Collecting RLHF and Preference Data
How to collect human preference data for RLHF and model alignment, pairwise comparisons, rubric scoring, and justifications, with Potato.
Reinforcement learning from human feedback (RLHF) trains models to match human preferences. The core data is human judgments comparing model outputs, most often "which of these two responses is better?". Collecting that data well is an annotation problem, and it is one Potato is built for.
See reinforcement learning from human feedback for background.
The standard recipe: pairwise preference
Show a prompt and two candidate responses; the annotator picks the better one. These judgments train a reward model that scores outputs, which then guides the policy model.
annotation_schemes:
- annotation_type: pairwise
name: preference
description: "Which response better follows the instruction and is more helpful and harmless?"
mode: binary
allow_tie: true
- annotation_type: text
name: rationale
description: "One sentence on why you chose it."
label_requirement:
required: falseA short rationale is worth collecting: it lets you audit the preference data and find cases where annotators optimized the wrong thing (length, formatting) instead of quality.

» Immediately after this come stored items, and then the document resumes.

(* ===== verification/RoutingSafety.v ===== *)
(** * The hosted reconcile: which writes it may make, and in which order

    [hosted_write] lists the writes of the hosted part of a reconcile with the
    evidence each needs: ownership, the converged state, a free route and an
    established forwardAuth before an Ingress, readiness before the Ready status. *)

From Stdlib Require Import Ascii.
From S2P Require Import Prelude GoStd GoError Kube KubeRef Api Io Names SlugPolicy Model SlugRoute Workload WorkloadFacts Routing.

Section Routes.
  Context `{KubeLaws}.
  Variable rc : LLMInstanceReconciler.

(** ** Free routes *)

(** No rule of the Ingress claims the public host with an overlapping path, and it has
    no default backend. *)
Definition leaves_route_free (slug : string) (ing : Ingress) : Prop :=
  ing_DefaultBackend ing = None /\
  forall rule paths p, rule ∈ ing_Rules ing -> rule_HTTP rule = Some paths -> p ∈ paths ->
    hostClaimsSlugHost (rule_Host rule) (PublicHost rc) = true ->
    HasPrefix (TrimRightByte (hp_Path p) "/") ("/llm/" +:+ slug) = false /\
    HasPrefix ("/llm/" +:+ slug) (TrimRightByte (hp_Path p) "/") = false.

Definition named_event (inst : LLMInstance) : event :=
  EGet (routeReader rc) KIngress (key_of (Namespace (inst_Meta inst)) (llama_name inst)).

Definition named_clear (h : history) (inst : LLMInstance) : Prop :=
  (exists err, saw h (named_event inst) (Err err) /\ IsNotFound err = true) \/
  (exists ing, saw h (named_event inst) (Ok ing) /\ ownsSlugIngress inst ing = true).

(** The named Ingress is absent or the instance's own, and every other one leaves the
    route free. *)
Definition route_free (h : history) (inst : LLMInstance) (slug : string) : Prop :=
  named_clear h inst /\
  exists ingresses, saw h (EList (routeReader rc) KIngress None []) (Ok ingresses) /\
    forall ing, ing ∈ ingresses ->
      (ObjectKeyFromObject (ing_Meta ing) = key_of (Namespace (inst_Meta inst)) (llama_name inst) /\
       ownsSlugIngress inst ing = true) \/
      leaves_route_free slug ing.

Lemma existsb_false {A} (p : A -> bool) (l : list A) :
  existsb p l = false <-> forall x, x ∈ l -> p x = false.
Proof.
  induction l as [|a l IH]; cbn; [split; [intros _ x Hx; by apply not_elem_of_nil in Hx | done] |].
  rewrite orb_false_iff, IH. setoid_rewrite elem_of_cons. naive_solver.
Qed.

Lemma ingress_conflicts_false (inst : LLMInstance) (slug : string) (ing : Ingress) :
  ingress_conflicts rc inst slug ing = false ->
  (ObjectKeyFromObject (ing_Meta ing) = key_of (Namespace (inst_Meta inst)) (llama_name inst) /\
   ownsSlugIngress inst ing = true) \/ leaves_route_free slug ing.
Proof.
  unfold ingress_conflicts. case_match eqn:E; [intros _; left; by bool_props |].
  destruct (ing_DefaultBackend ing) eqn:Ed; [done |]. rewrite existsb_false. intros Hr. right.
  split; [done |]. intros rule paths p Hrule Hp Hin Hh. specialize (Hr rule Hrule).
  unfold rule_conflicts in Hr. rewrite Hp, Hh in Hr. cbn in Hr. rewrite existsb_false in Hr.
  specialize (Hr p Hin). unfold path_conflicts in Hr. by apply orb_false_iff in Hr.
Qed.

Lemma checkSlugRoute_safe (P : history -> event -> Prop) (h : history) (inst : LLMInstance) (slug : string) :
  (forall h e, read_only e -> P h e) ->
  safe (recording P) h (checkSlugRoute rc inst slug) (fun h' r =>
    grows h h' /\ (is_ok r = true -> route_free h' inst slug)).
Proof.
  intros HP. eapply safe_mono; [apply safe_grows |]; [| intros h' r [Hg Hr]; exact (conj Hg Hr)].
  unfold checkSlugRoute. fold (named_event inst). apply safe_bind. split; [by apply HP |].
  intros got. cbn [safe advance recording].
  assert (Hlist : named_clear (existT (named_event inst) got :: h) inst ->
    safe (recording P) (existT (named_event inst) got :: h)
      (let? ingresses := call (EList (routeReader rc) KIngress None []) in
       if existsb (ingress_conflicts rc inst slug) ingresses then fail errSlugRouteConflict else fret tt)
      (fun h' r => is_ok r = true -> route_free h' inst slug)).
  { intros Hnamed. apply safe_fbind. split; [by apply HP |].
    intros [ingresses | err]; cbn [safe advance recording]; [| done].
    destruct (existsb (ingress_conflicts rc inst slug) ingresses) eqn:Ec; cbn [safe fret fail]; [done |].
    intros _. rewrite existsb_false in Ec. split.
    - destruct Hnamed as [(err & ? & ?) | (ing & ? & ?)]; [left; exists err | right; exists ing];
        auto with go.
    - exists ingresses. split; [apply saw_here |]. intros ing Hin. by apply ingress_conflicts_false, Ec. }
  destruct got as [named | err].
  - destruct (ownsSlugIngress inst named) eqn:Ho; cbn [negb]; [| done].
    apply Hlist. right. exists named. split; [apply saw_here | done].
  - destruct (IsNotFound err) eqn:En; cbn [negb]; [| done].
    apply Hlist. left. exists err. split; [apply saw_here | done].
Qed.

(** C33: a route check that passes has seen the named Ingress absent or owned, and every
    other Ingress of the cluster without a default backend and without a rule that
    claims the public host with a path related by prefix to the selected one; it writes
    nothing. *)
Theorem checkSlugRoute_sound (inst : LLMInstance) (slug : string) :
  safe (recording (fun _ e => read_only e)) [] (checkSlugRoute rc inst slug)
    (fun h r => is_ok r = true -> route_free h inst slug).
Proof.
  eapply safe_mono; [by apply (checkSlugRoute_safe (fun _ e => read_only e)) |]. by intros h r [_ ?].
Qed.

(** ** A secured Ingress *)

(** The Ingress routes exactly the selected path to the instance's Service, through the
    auth middleware unless the operator's own annotations replace it. *)
Record secured (inst : LLMInstance) (slug : string) (ing : Ingress) : Prop := {
  sc_rules : ing_Rules ing = slugIngressRules rc ("/llm/" +:+ slug) (llama_name inst);
  sc_default : ing_DefaultBackend ing = None;
  sc_matcher : Annotations (ing_Meta ing) !! pathmatcher_key = None;
  sc_class : ing_ClassName ing = Some "traefik";
  sc_auth : ExtraIngressAnnotations rc !! middlewares_key = None ->
            mget (Annotations (ing_Meta ing)) middlewares_key =
            desiredMiddlewareAnnotation (Namespace (inst_Meta inst)) (llama_name inst);
}.

Definition only_annotations (a b : Ingress) : Prop :=
  ing_Meta b = (ing_Meta a) <| Annotations := Annotations (ing_Meta b) |>.

Lemma only_annotations_owner (inst : LLMInstance) (a b : Ingress) :
  only_annotations a b -> ownsSlugIngress inst b = ownsSlugIngress inst a.
Proof. unfold only_annotations, ownsSlugIngress, ownsLLMResource. by intros ->. Qed.

Lemma mget_union_none (extra m : gmap string string) (k : string) :
  extra !! k = None -> mget (extra ∪ m) k = mget m k.
Proof. intros E. unfold mget. by rewrite lookup_union_r. Qed.

Lemma ensureIngressHTTPRule_spec (pathPrefix svcName : string) (ing : Ingress) :
  let ing' := (ensureIngressHTTPRule rc pathPrefix svcName ing).1 in
  ing_Rules ing' = slugIngressRules rc pathPrefix svcName /\ ing_DefaultBackend ing' = None /\
  Annotations (ing_Meta ing') !! pathmatcher_key = None /\
  (forall k, k <> pathmatcher_key -> mget (Annotations (ing_Meta ing')) k = mget (Annotations (ing_Meta ing)) k) /\
  ing_ClassName ing' = ing_ClassName ing /\ only_annotations ing ing'.
Proof.
  cbv zeta. unfold ensureIngressHTTPRule, drop_annotation, set_when, only_annotations.
  destruct ing as [[] ? ? ? ?]. case_bool_decide as E; cbn in *; split_and!; try done.
  - by rewrite lookup_delete_eq.
  - intros k Hk. unfold mget. by rewrite lookup_delete_ne.
Qed.

Lemma keeps_only_annotations (f : Ingress -> Ingress * bool) (ing : Ingress) :
  (forall x, only_annotations x (f x).1) -> preserves (only_annotations ing) f.
Proof.
  intros Hf x Hx. specialize (Hf x). unfold only_annotations in *. rewrite Hf, Hx. reflexivity.
Qed.

Lemma ensureIngress_only_annotations (inst : LLMInstance) (svcName pathPrefix : string) (ing : Ingress) :
  only_annotations ing (ensureIngress rc inst svcName pathPrefix ing).1.
Proof.
  unfold ensureIngress. apply (preserves_in_order (only_annotations ing)).
  2: { unfold only_annotations. by destruct ing as [[] ? ? ? ?]. }
  assert (Hset : forall d u, (forall x, only_annotations x (u x)) -> preserves (only_annotations ing) (set_when d u)).
  { intros d u Hu. apply keeps_only_annotations. intros x. unfold set_when. destruct (d x); cbn; [apply Hu |].
    unfold only_annotations. by destruct x as [[] ? ? ? ?]. }
  repeat apply Forall_cons_2; try apply Forall_nil_2.
  - unfold ensureIngressAnnotations. apply preserves_in_order. repeat constructor;
      try destruct (isHTTPS rc); apply Hset; intros [[] ? ? ? ?]; done.
  - apply keeps_only_annotations. intros [[] ? ? ? ?]. done.
  - apply Hset. intros [[] ? ? ? ?]. done.
  - apply keeps_only_annotations. intros x. apply ensureIngressHTTPRule_spec.
  - apply keeps_only_annotations. intros x. unfold ensureIngressTLS.
    repeat case_match; cbn; unfold only_annotations; by destruct x as [[] ? ? ? ?].
Qed.

Lemma ingress_routes_secured (inst : LLMInstance) (labels : gmap string string) (slug : string) (ing : Ingress) :
  secured inst slug (ensureIngress rc inst (llama_name inst) ("/llm/" +:+ slug) ing).1 /\
  secured inst slug (buildDesiredIngress rc inst labels (llama_name inst) ("/llm/" +:+ slug)).
Proof.
  split.
  - set (rule := ensureIngressHTTPRule rc ("/llm/" +:+ slug) (llama_name inst)).
    set (tls := ensureIngressTLS rc (isHTTPS rc)).
    set (mid := ensureIngressAnnotations (desiredMiddlewareAnnotation (Namespace (inst_Meta inst)) (llama_name inst))
                  (desiredIngressEntryPoints (isHTTPS rc)) (isHTTPS rc)).
    assert (Htls : forall P : Ingress -> Prop, (forall x t, P x -> P (x <| ing_TLS := t |>)) -> preserves P tls).
    { intros P HP x Hx. subst tls. unfold ensureIngressTLS. repeat case_match; cbn [fst]; auto. }
    unfold ensureIngress. fold mid tls rule. split.
    + apply (in_order_establishes (fun x => ing_Rules x = _) [_; _; _] rule [_]); [intros x; apply ensureIngressHTTPRule_spec |].
      constructor; [by apply Htls | constructor].
    + apply (in_order_establishes (fun x => ing_DefaultBackend x = _) [_; _; _] rule [_]); [intros x; apply ensureIngressHTTPRule_spec |].
      constructor; [by apply Htls | constructor].
    + apply (in_order_establishes (fun x => Annotations (ing_Meta x) !! _ = None) [_; _; _] rule [_]);
        [intros x; apply ensureIngressHTTPRule_spec |].
      constructor; [by apply Htls | constructor].
    + apply (in_order_establishes (fun x => ing_ClassName x = _) [_; _] ensureIngressClass [_; _]).
      * intros x. unfold ensureIngressClass, set_when. case_bool_decide; done.
      * repeat constructor; [| by apply Htls]. intros x Hx. by rewrite <-Hx; apply ensureIngressHTTPRule_spec.
    + intros Hex. apply (in_order_establishes (fun x => mget (Annotations (ing_Meta x)) middlewares_key = _) [] mid [_; _; _; _]).
      * intros x. subst mid. unfold ensureIngressAnnotations.
        apply (in_order_establishes (fun x => mget (Annotations (ing_Meta x)) middlewares_key = _) []
                 (ensure_annotation _ _) [_; _]).
        -- intros y. unfold ensure_annotation, set_when. case_bool_decide; cbn; [done |]. unfold mget. by rewrite lookup_insert_eq.
        -- repeat constructor; try destruct (isHTTPS rc); apply preserves_set_when; intros y <-; cbn; unfold mget;
             by rewrite ?lookup_insert_ne, ?lookup_delete_ne.
      * repeat constructor; [| | | by apply Htls].
        -- intros x Hx. unfold applyExtraIngressAnnotations. cbn. by rewrite mget_union_none.
        -- by apply preserves_set_when.
        -- intros x Hx. rewrite <-Hx. by apply ensureIngressHTTPRule_spec.
  - unfold buildDesiredIngress. destruct (applyExtraIngressAnnotations rc false _) as [i1 u1] eqn:E1.
    unfold applyExtraIngressAnnotations in E1. injection E1 as E1 _.
    pose proof (ensureIngressHTTPRule_spec ("/llm/" +:+ slug) (llama_name inst) i1) as (S1 & S2 & S3 & S4 & S5 & _).
    destruct (ensureIngressHTTPRule rc _ _ i1) as [i2 u2]. cbn [fst] in *. subst i1.
    split; [done | done | done | by rewrite S5 |].
    intros Hex. rewrite S4 by done. cbn. rewrite mget_union_none by done. unfold mget.
    rewrite lookup_insert_ne by done. by simplify_map_eq.
Qed.

(** Whatever the existing Ingress contains, bringing it to the desired state leaves it
    routing exactly the selected path to the instance's Service, without default
    backend or path matcher override, through the auth middleware; and the Ingress
    built for a new instance is so too. *)
Theorem ingress_secured (inst : LLMInstance) (labels : gmap string string) (slug : string) (ing : Ingress) :
  secured inst slug (ensureIngress rc inst (llama_name inst) ("/llm/" +:+ slug) ing).1 /\
  secured inst slug (buildDesiredIngress rc inst labels (llama_name inst) ("/llm/" +:+ slug)).
Proof. apply ingress_routes_secured. Qed.

End Routes.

See Pairwise and Best–Worst Scaling for the comparison mechanics and Pairwise Model Comparison for evaluating models head-to-head.
Multi-dimensional preferences
A single "better" judgment hides trade-offs. To collect signal on why one output wins, score several criteria with a rubric:
annotation_schemes:
- annotation_type: rubric_eval
name: quality
description: "Rate the response on each dimension."
scale_points: 5
criteria:
- {name: Helpfulness, description: "Does it actually answer the request?"}
- {name: Harmlessness, description: "Is it safe and appropriate?"}
- {name: Honesty, description: "Is it accurate and non-misleading?"}See Rubric-Based LLM Evaluation.
Quality pitfalls specific to preference data
- Length and style bias. Annotators often prefer longer or more confident answers regardless of correctness. Name this in the guidelines and watch for it.
- Position bias. Randomize which response is shown as "A".
- Calibration drift. Re-share anchor examples periodically so standards don't drift across a long campaign.
- Agreement. Preference is subjective; collect overlap and track agreement.